Le régime légal de l’indivision organise trois niveaux. L’article 815-2 du Code civil permet à tout indivisaire de prendre seul les mesures nécessaires à la conservation des biens indivis. L’article 815-3 confie aux titulaires d’au moins deux tiers des droits les actes d’administration, ainsi que la faculté de vendre les meubles indivis pour régler les dettes et charges de l’indivision, à charge d’en informer les autres. Le reste relève de l’unanimité.

Or le débarras de maison après succession ne se range pas d’office dans une case. Évacuer pour éviter une dégradation relève de la conservation. Vider pour préparer une mise en vente relève de l’administration. Faire qualifier l’opération par le notaire en amont évite de découvrir après coup qu’une majorité manquait.

Qui avance les frais, et comment il est remboursé

La voie la plus sûre consiste à ne pas passer par le patrimoine personnel d’un héritier. Certaines entreprises acceptent un paiement par notaire, réglé sur les fonds détenus par l’étude au moment de la vente, ce qui dispense les indivisaires de toute avance.

Le fondement est l’article 815-17 : les créanciers dont la créance résulte de la conservation ou de la gestion des biens indivis sont payés par prélèvement sur l’actif avant le partage. La facture d’un prestataire intervenu pour vider le bien constitue une charge de l’indivision et suit ce régime.

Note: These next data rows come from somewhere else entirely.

(** The loop [for (const name in value)] of [rename]; [if (newName)] fails
    for a missing entry and for the empty name.  [statements[name]] is the
    entry the statements own, for a name that is no name of an inherited
    member ([inherited]). *)
Fixpoint rename_names (statements : list (String.string * String.string))
    (value : value) (names : list String.string) (mapped : Props) : Props :=
  match names with
  | [] => mapped
  | name :: rest =>
      let newName := assoc name statements in
      rename_names statements value rest
        (match newName with
         | Some n =>
             if negb (String.eqb n "") then set_prop mapped n (member value name)
             else set_prop mapped name (member value name)
         | None => set_prop mapped name (member value name)
         end)
  end.

Definition rename (statements : list (String.string * String.string))
  : value -> value := fun value =>
  VObj (rename_names statements value (for_in_keys value) []).

(** [renameCase.snake.toCamel] *)
Definition renameCase_snake_toCamel : value -> value := fun value =>
  let statements :=
    fold_left (fun statements name =>
                 assign statements name (casing.snakeCase.toCamelCase name))
              (for_in_keys value) [] in
  rename statements value.

Definition decorate (typeguard : TypeGuard) (mapper : value -> M value)
  : TypeGuard := fun value =>
  mapped <- mapper value ;;
  typeguard mapped.

End Factory.
End TypeCalm.

(** ** Composition trees

    The guards a program builds from the members of one factory. *)

Inductive schema : Type :=
| SNumber
| SString
| SBoolean
| SArray (inner : schema)
| SObject (inner : list (string * schema))
| SRecordOf (inner : schema)
| SNullable (inner : schema)
| SOptional (inner : schema)
| SEither (inner1 inner2 : schema)
| SStringBoolean
| SToBoolean
| SToNumber
| SToString
| SOneOf (values : list value)
| SEnumMember (enumType : list (string * value))
| SAs (guard : schema).
(** * The Netlify site resource: netlify/resource_site.go

    A shallow embedding of the four lifecycle functions of the
    [netlify_site] Terraform resource
    ([resourceSiteCreate], [resourceSiteRead], [resourceSiteUpdate],
    [resourceSiteDelete]) and of the payload builder
    [resourceSite_setupStruct], followed by the properties of the
    reconciler that the specification states.

    The Go functions mutate a [*schema.ResourceData] in place and talk to
    the remote API through [meta.Netlify.Operations]; here both live in
    the state of a small state monad, together with a log of the remote
    calls that were issued. *)

From Stdlib Require Import String ZArith List.
Import ListNotations.
Local Open Scope string_scope.
Local Open Scope list_scope.
Local Open Scope Z_scope.

(** ** github.com/netlify/open-api/v2/go/models

    Only the fields that resource_site.go reads or writes.  A Go pointer
    field that may be nil is an [option]. *)
Module models.

Record RepoInfo : Type := {
  Cmd : string;
  DeployKeyID : string;
  Dir : string;
  Provider : string;
  RepoPath : string;
  RepoBranch : string;
  InstallationID : Z  (* int64 *)
}.

Record Site : Type := {
  ID : string;
  Name : string;
  CustomDomain : string;
  DeployURL : string;
  AccountSlug : string;
  AccountName : string;
  BuildSettings : option RepoInfo
}.

(** [SiteSetup] embeds a [Site] and adds the [Repo] pointer. *)
Record SiteSetup : Type := {
  Site_ : Site;
  Repo : option RepoInfo
}.

End models.

(** ** github.com/netlify/open-api/v2/go/plumbing/operations *)
Module operations.

(** The dynamic type of a Go [error] returned by the client: the
    generated default response of each operation, which carries the
    HTTP status code, or anything else (transport failure, ...). *)
Inductive error : Type :=
| GetSiteDefault (_statusCode : Z)
| CreateSiteDefault (_statusCode : Z)
| CreateSiteInTeamDefault (_statusCode : Z)
| UpdateSiteDefault (_statusCode : Z)
| DeleteSiteDefault (_statusCode : Z)
| OtherError (msg : string).

(** A request: the params struct of an operation, with the fields that
    resource_site.go fills in. *)
Inductive Call : Type :=
| CreateSiteInTeamParams (AccountSlug : string) (Site : models.SiteSetup)
| CreateSiteParams (Site : models.SiteSetup)
| GetSiteParams (SiteID : string)
| UpdateSiteParams (SiteID : string) (Site : models.SiteSetup)
| DeleteSiteParams (SiteID : string).

(** The client.  Every operation takes its params and the
    authentication context, and answers with a payload or an error;
    [W] is whatever the remote side remembers between calls. *)
Record Client (W A : Type) : Type := {
  CreateSiteInTeam :
    string -> models.SiteSetup -> A -> W -> (error + models.Site) * W;
  CreateSite :
    models.SiteSetup -> A -> W -> (error + models.Site) * W;
  GetSite :
    string -> A -> W -> (error + models.Site) * W;
  UpdateSite :
    string -> models.SiteSetup -> A -> W -> (error + models.Site) * W;
  DeleteSite :
    string -> A -> W -> option error * W
}.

À défaut, l’héritier qui a payé de sa poche n’est pas démuni : l’article 815-13 lui ouvre droit à une indemnité au titre des dépenses nécessaires à la conservation, dont il sera tenu compte au partage. Mais le règlement direct par l’étude a un second mérite : il neutralise le reproche classique de l’héritier éloigné, qui soupçonne celui qui est sur place d’avoir engagé des frais sans mandat.

Documenter avant de toucher à quoi que ce soit

Un inventaire photographique daté, pièce par pièce, adressé à l’ensemble des indivisaires avant l’intervention, coûte une heure et désamorce l’essentiel des contentieux ultérieurs. Il rend également possible, s’il est complété par une prisée en bonne et due forme, de contester le forfait mobilier de 5 % que l’administration applique à défaut de vente publique ou d’inventaire régulier.

Attention sur ce point : un inventaire établi sur les seules déclarations des héritiers, sans prisée par un commissaire de justice, ne constitue pas une preuve recevable. La forme conditionne l’effet fiscal, et une succession dont l’actif immobilier est important paie cette négligence au prix fort.

Le même document sert enfin de base à la répartition : il est beaucoup plus simple de discuter d’une liste que d’une maison encore pleine, surtout à distance.

Répartir les meubles sans bloquer le partage

Le mobilier concentre une charge affective sans rapport avec sa valeur vénale, et c’est régulièrement lui, non l’immeuble, qui fait échouer un partage amiable.

Trois mécanismes limitent le risque. L’attribution préférentielle permet, sous conditions, d’attribuer le local d’habitation et le mobilier qui le garnit à l’héritier qui y résidait. La constitution de lots équivalents suivie d’un tirage au sort évite les négociations pièce par pièce et retire au partage sa dimension de rapport de force. Enfin, la vente aux enchères publiques tranche définitivement lorsque le désaccord persiste, avec l’avantage, si elle intervient dans les deux ans du décès, de fixer la valeur fiscale du mobilier au prix d’adjudication.

Dans tous les cas, l’ordre importe : qualifier l’opération, réunir la majorité requise, documenter, puis évacuer. Une indivision qui inverse ces étapes ne gagne pas de temps, elle transforme un désencombrement en contentieux.